Ella va a su casa y yo voy con mi papá a una cita en el hospital. Su talentosa médico lo examina, le trata con el cuidado de un ángel de la guarda y le infunde ánimo. Después lo veo sereno y voy con él a encontrar a mi mamá en casa de mi abuela. Inusitadamente están allí mis tíos, incluso el que no vive en San José, mi tía y varios primos. Llega una de mis hermanas. Y conversan todos de la vida. Hay abrazos, lágrimas, risas. Me voy a casa después del café y la tertulia familiar.

Por la noche trabajo un rato más y termino el primer borrador completo de un libro que empecé a escribir hace siete años y a vivir hace más de veinticinco. Le pongo el punto final. Ya en la cama pienso en el día divino y siento tantas emociones juntas que le doy gracias a la Vida por permitirme experimentarlas. Duermo en paz.

Al rayar, Alba besa mis ojos con su luz nívea. Como ayer fue un día divino, hoy me despierto con la intención de “llevarla suave”. Disfruto una mañana perezosa, investigando posibles itinerarios de viajes imaginarios, a la Patagonia por ejemplo. Al mediodía voy a nadar. No es mi mejor día en la piscina. Me cuesta la técnica de los nuevos ejercicios que me propone mi entrenador. Lo intento pero al final debo aceptar que hay días en que no me salen bien las cosas.
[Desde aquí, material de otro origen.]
(** [options[key] = value]; assigning a string or [true] to [__proto__]
    leaves the object as it is. *)
Definition setOption (key : string) (value : ArgValue) (options : gmap string ArgValue)
  : gmap string ArgValue :=
  if bool_decide (key = "__proto__") then options else <[key := value]> options.

(** The loop over [args] from index 1: [--name] takes the next argument
    as value when that is non-empty and does not start with [--]. *)
Fixpoint parseHookArgs (options : gmap string ArgValue) (args : list string)
  : gmap string ArgValue :=
  match args with
  | [] => options
  | a :: rest =>
      if startsWith a "--" then
        let key := removeDashes (dropTwo a) in
        match rest with
        | v :: rest' =>
            if negb (bool_decide (v = "")) && negb (startsWith v "--")
            then parseHookArgs (setOption key (Given v) options) rest'
            else parseHookArgs (setOption key Present options) rest
        | [] => setOption key Present options
        end
      else parseHookArgs options rest
  end.

End CommandLine.


(* ===================================================================== *)
(** ** mcp_tool_mappings_enhanced: prompt triggers                       *)
(* ===================================================================== *)

Module ToolTriggers.
Import JS.
(** What the validated body of a create request holds for the keys with
    a default, and for the due date, when the request leaves them out. *)
Lemma create_defaults_validated now body :
  let value := (schema_validate parse_date now createTaskSchema body).2 in
  (body !! "priority" = None -> value !! "priority" = Some (JStr "medium")) /\
  (body !! "isImportant" = None -> value !! "isImportant" = Some (JBool false)) /\
  (body !! "dueDate" = None -> value !! "dueDate" = None).
Proof.
  unfold schema_validate, createTaskSchema. cbn [fold_left]. split; [|split]; intros Hb.
  - rewrite !validate_key_other by (cbn [fst]; congruence).
    unfold validate_key at 1. rewrite Hb. cbn [k_required k_default fst snd].
    apply lookup_insert_eq.
  - rewrite validate_key_other by (cbn [fst]; congruence).
    unfold validate_key at 1. rewrite Hb. cbn [k_required k_default fst snd].
    apply lookup_insert_eq.
  - rewrite !validate_key_other by (cbn [fst]; congruence).
    unfold validate_key at 1. rewrite Hb. cbn [k_required k_default fst snd].
    rewrite !validate_key_other by (cbn [fst]; congruence). apply lookup_empty.
Qed.

End Creation.

(** X5: a task created through [POST /api/tasks] starts pending, with no
    completion time, under the new id, with both timestamps at the clock of
    the request, whatever the body says ([status] and [completedAt] are not
    keys of the create schema); it has priority medium, is not important
    and has no due date when the body leaves these out. *)
Theorem created_task_starts_pending
    (parse_date : string -> option Z)
    (regex : string -> option (string -> bool))
    (jwt_verify : string -> Result UserModel.Payload)
    (env : Env) (req : Request) (w : World) :
  route req = CreateTask ->
  let '(_, res, w') := serve parse_date regex jwt_verify env req w in
  code res = 201%nat ->
  exists t,
    data res = TaskData t /\ tasks w' !! newId env = Some t /\
    _id t = newId env /\ status t = pending /\ completedAt t = None /\
    createdAt t = now env /\ updatedAt t = now env /\
    (body req !! "priority" = None -> priority t = medium) /\
    (body req !! "isImportant" = None -> isImportant t = false) /\
    (body req !! "dueDate" = None -> dueDate t = None).
Proof.
  intros Hr. rewrite serve_staged. unfold staged. rewrite Hr.
  destruct (rate_limited env req w); [discriminate|].
  destruct (protect jwt_verify (users w) (authorization req)) as [r401|caller] eqn:Ep.
  { intros Hc. rewrite (protect_rejection_code jwt_verify _ _ _ Ep) in Hc.
    discriminate. }
  destruct (validated parse_date CreateTask (now env) _) as [r400|ctx] eqn:Ev.
  { intros Hc. rewrite (validated_rejection_code parse_date _ _ _ _ Ev) in Hc.
    discriminate. }
  pose proof (validated_create parse_date _ _ _ Ev) as Hu. cbn [c_user] in Hu.
  pose proof (validated_create_body parse_date _ _ _ Ev) as Hb. cbn [c_body] in Hb.
  rewrite (controller_create parse_date regex env req ctx _ caller Hu).
  apply validateRequest_value in Hb. destruct Hb as [Hv _].
  set (db := tasks (counted env req w)).
  unfold createTask.
  destruct (TaskModel.create parse_date (now env) (newId env)
              (<["user" := JStr (UserModel._id caller)]> (c_body ctx)) db)
    as [[t db']|e] eqn:Ec; cbn [fst snd code]; [|discriminate].
  intros _.
  destruct (create_stored parse_date _ _ _ _ _ _ Ec) as (Hdb & Hid & _).
  destruct (create_inv parse_date _ _ _ _ _ _ Ec)
    as (ti & de & st & pr & du & co & us & ta & im & no &
        Hst & Hpr & Hdu & Hco & Him & Ht).
  assert (Hk : forall k, k <> "user" ->
            (<["user" := JStr (UserModel._id caller)]> (c_body ctx)) !! k
            = (schema_validate parse_date (now env) createTaskSchema (body req)).2 !! k).
  { intros k Hne. rewrite lookup_insert_ne by congruence. rewrite Hv. reflexivity. }
  assert (Hs : (<["user" := JStr (UserModel._id caller)]> (c_body ctx)) !! "status" = None).
  { rewrite Hk by discriminate. apply schema_validate_strips. cbn. intuition discriminate. }
  assert (Hc : (<["user" := JStr (UserModel._id caller)]> (c_body ctx)) !! "completedAt" = None).
  { rewrite Hk by discriminate. apply schema_validate_strips. cbn. intuition discriminate. }
  unfold path in Hst, Hco. rewrite Hs in Hst. rewrite Hc in Hco.
  cbn in Hst. injection Hst as <-. injection Hco as <-.
  rewrite pre_save_pending in Ht by reflexivity. subst t.
  exists (mkTask (newId env) ti de pending pr du None us ta im no (now env) (now env)).
  split; [reflexivity|]. split; [subst db'; cbn [tasks set_tasks]; apply lookup_insert_eq|].
  cbn [_id status completedAt createdAt updatedAt priority isImportant dueDate].
  destruct (create_defaults_validated parse_date (now env) (body req))
    as (Dp & Di & Dd).
  repeat split.
  - intros Hn. unfold path in Hpr. rewrite Hk in Hpr by discriminate. rewrite (Dp Hn) in Hpr.
    cbn in Hpr. congruence.
  - intros Hn. unfold path in Him. rewrite Hk in Him by discriminate. rewrite (Di Hn) in Him.
    cbn in Him. congruence.
  - intros Hn. unfold path in Hdu. rewrite Hk in Hdu by discriminate. rewrite (Dd Hn) in Hdu.
    congruence.
Qed.

Lemma created_task_starts_pending_witness :
  let req := Samples.as_alice CreateTask
               {[ "title" := JStr "Write report"; "status" := JStr "completed" ]} in
  let '(_, res, w') :=
    Samples.sample_serve Samples.sample_env req Samples.sample_world in
  exists t, tasks w' !! Samples.id9 = Some t /\ status t = pending /\
            completedAt t = None /\ priority t = medium.
Proof.
  pose proof (created_task_starts_pending Samples.no_dates Samples.any_regex
                Samples.sample_verify Samples.sample_env
                (Samples.as_alice CreateTask
                   {[ "title" := JStr "Write report";
                      "status" := JStr "completed" ]})
                Samples.sample_world eq_refl) as H.
  cbv zeta. unfold Samples.sample_serve.
  assert (Hc : code (serve Samples.no_dates Samples.any_regex Samples.sample_verify
                       Samples.sample_env
                       (Samples.as_alice CreateTask
                          {[ "title" := JStr "Write report";
                             "status" := JStr "completed" ]})
                       Samples.sample_world).1.2 = 201%nat)
    by (vm_compute; reflexivity).
  destruct (serve _ _ _ _ _ _) as [[trace res] w'].
  destruct (H Hc) as (t & _ & Hs & _ & Hp & Hn & _ & _ & Hpr & _).
  exists t. repeat split; auto; apply Hpr; vm_compute; reflexivity.
Defined.

(** ** What an update and the importance toggle leave alone *)

Section UpdateFrame.

Context (parse_date : string -> option Z).

Lemma update_path_frame {A B X} (frame : Task -> X) upd k
    (cast : JsVal -> Result (option A)) (validate : option A -> Result B)
    (set : B -> Task -> Task) t t' :
  (forall b x, frame (set b x) = frame x) ->
  update_path upd k cast validate set t = Ok t' ->
  frame t' = frame t.
Proof.
  intros Hs. unfold update_path.
  destruct (upd !! k) as [v|]; [|intros [= <-]; reflexivity].
  destruct v; try (intros [= <-]; reflexivity);
    intros H; apply bind_ok in H; destruct H as (? & _ & H);
    injection H as <-; apply Hs.
Qed.

Lemma update_path_absent {A B} upd k (cast : JsVal -> Result (option A))
    (validate : option A -> Result B) (set : B -> Task -> Task) t :
  upd !! k = None -> update_path upd k cast validate set t = Ok t.
Proof. intros H. unfold update_path. rewrite H. reflexivity. Qed.

(** The part of a document that an update without [user] and
    [completedAt] entries cannot reach. *)
Lemma apply_update_frame upd t t' :
  upd !! "user" = None -> upd !! "completedAt" = None ->
  apply_update parse_date upd t = Ok t' ->
  (_id t', user t', completedAt t', createdAt t')
  = (_id t, user t, completedAt t, createdAt t).
Proof.
  intros Hu Hc. unfold apply_update.
  intros H.
  set (frame := fun x : Task => (_id x, user x, completedAt x, createdAt x)).
  change (frame t' = frame t).
  do 5 (let a := fresh "x" in
        let Ha := fresh "Hx" in
        apply bind_ok in H; destruct H as (a & Ha & H); cbn beta in H;
        apply (update_path_frame frame) in Ha; [|intros; reflexivity]).
  apply bind_ok in H. destruct H as (y & Hy & H). cbn beta in H.
  rewrite update_path_absent in Hy by exact Hc. injection Hy as <-.
  apply bind_ok in H. destruct H as (z & Hz & H). cbn beta in H.
  rewrite update_path_absent in Hz by exact Hu. injection Hz as <-.
  do 2 (let a := fresh "x" in
        let Ha := fresh "Hx" in
        apply bind_ok in H; destruct H as (a & Ha & H); cbn beta in H;
        apply (update_path_frame frame) in Ha; [|intros; reflexivity]).
  apply (update_path_frame frame) in H; [|intros; reflexivity].
  congruence.
Qed.

End UpdateFrame.

(** X6: a full update whose body went through the update schema never
    adds or removes a document, touches no document but the one it names,
    and on that one leaves the id, the owner, the creation time and the
    completion time as they were. *)
Theorem update_keeps_identity_and_completion_time
    (parse_date : string -> option Z) (now : Z) (id : string)
    (raw body : gmap string JsVal) (caller : UserModel.User) (db : Tasks) :
  validateRequest parse_date updateTaskSchema now raw = inr body ->
  let db' := (updateTask parse_date now id body caller db).2 in
  (forall k, is_Some (db' !! k) <-> is_Some (db !! k)) /\
  (forall k t t', db !! k = Some t -> db' !! k = Some t' ->
     _id t' = _id t /\ user t' = user t /\ createdAt t' = createdAt t /\
     completedAt t' = completedAt t /\
     (castObjectId id <> Ok k -> t' = t)).
Proof.
  intros Hv. apply validateRequest_value in Hv. destruct Hv as [Hv _].
  assert (Hu : body !! "user" = None)
    by (rewrite Hv; apply schema_validate_strips; cbn; intuition discriminate).
  assert (Hc : body !! "completedAt" = None)
    by (rewrite Hv; apply schema_validate_strips; cbn; intuition discriminate).
  assert (Hsame : forall d : Tasks,
            (forall k, is_Some (d !! k) <-> is_Some (d !! k)) /\
            (forall k t t', d !! k = Some t -> d !! k = Some t' ->
               _id t' = _id t /\ user t' = user t /\ createdAt t' = createdAt t /\
               completedAt t' = completedAt t /\ (castObjectId id <> Ok k -> t' = t))).
  { intros d. split; [reflexivity|]. intros k t t' H1 H2.
    assert (t' = t) by congruence. subst. auto. }
  cbv zeta. unfold updateTask, findById, TaskModel.findByIdAndUpdate.
  destruct (castObjectId id) as [oid|e]; cbn [mbind Result_bind]; [|apply Hsame].
  destruct (db !! oid) as [t0|] eqn:El; [|apply Hsame].
  destruct (negb _); [apply Hsame|].
  destruct (apply_update parse_date body t0) as [t1|e] eqn:Ea;
    cbn [mbind Result_bind snd]; [|apply Hsame].
  pose proof (apply_update_frame parse_date body t0 t1 Hu Hc Ea) as Hf.
  injection Hf as H1 H2 H3 H4.
  split.
  - intros k. destruct (decide (oid = k)) as [<-|Hne].
    + rewrite lookup_insert_eq, El. split; eauto.
    + rewrite lookup_insert_ne by exact Hne. reflexivity.
  - intros k t t' Hk Hk'. destruct (decide (oid = k)) as [<-|Hne].
    + rewrite lookup_insert_eq in Hk'. injection Hk' as <-.
      assert (t0 = t) by congruence. subst t0.
      cbn [_id user createdAt completedAt set_updatedAt].
      repeat split; auto. intros N. congruence.
    + rewrite lookup_insert_ne in Hk' by exact Hne.
      assert (t' = t) by congruence. subst. auto.
Qed.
Igual me gusta el placer de nadar al mediodía cuando el calor de abril abrasa fuera del agua.

Almuerzo voraz. Doy gracias por la fruta, los vegetales, las legumbres, el pescado, todo fresco, todo local, de buen sabor y de la cocina materna. ¡Ay qué delicia! Por la tarde leo a Yolanda Oreamuno, mujer que revolucionó la narrativa costarricense en el siglo XX con su obra sensible, apasionada, rebelde y feminista. Luego tomo un cafecito en casa, con mis papás y el tío que nos visita. Al anochecer me decido a ir a bailar a la academia Merecumbé. ¡Después que nadie me quite lo bailado! El lunes practiqué bolero y merengue con Rosita y Andrea, compañeras ticas; hoy miércoles, salsita y swing criollo con Nicole y Shirley, compañeras canadienses. Salgo contento y bailoteando.

En casa ceno sopita de pescado, también de cuchara materna. Salgo a mi jardín y se me ocurre mirar el firmamento hacia el sur. Se ve la Cruz del Sur. Está ahí, colgada del cielo, para admirarla. Me quedo boquiabierto. ¡Pero qué belleza! ¡Pero cuánto más me gustás esta noche, mi San José querida!

Tras un día así, sin eventos divinos, más bien tranquilo, siento que anda todo bien. No tengo que precipitarme. No tengo que decidir las cosas antes de tiempo: si me quedo, si me voy, adónde viviré y cuándo viajaré.

El cosmos me dice: «Llevala suave que la vida es un bolero. Nadá, bailá, admirá la Cruz del Sur. No tenés que ir a la Patagonia a buscarla. La podés admirar desde tu jardín». Tiene razón. Voy a llevarla suave.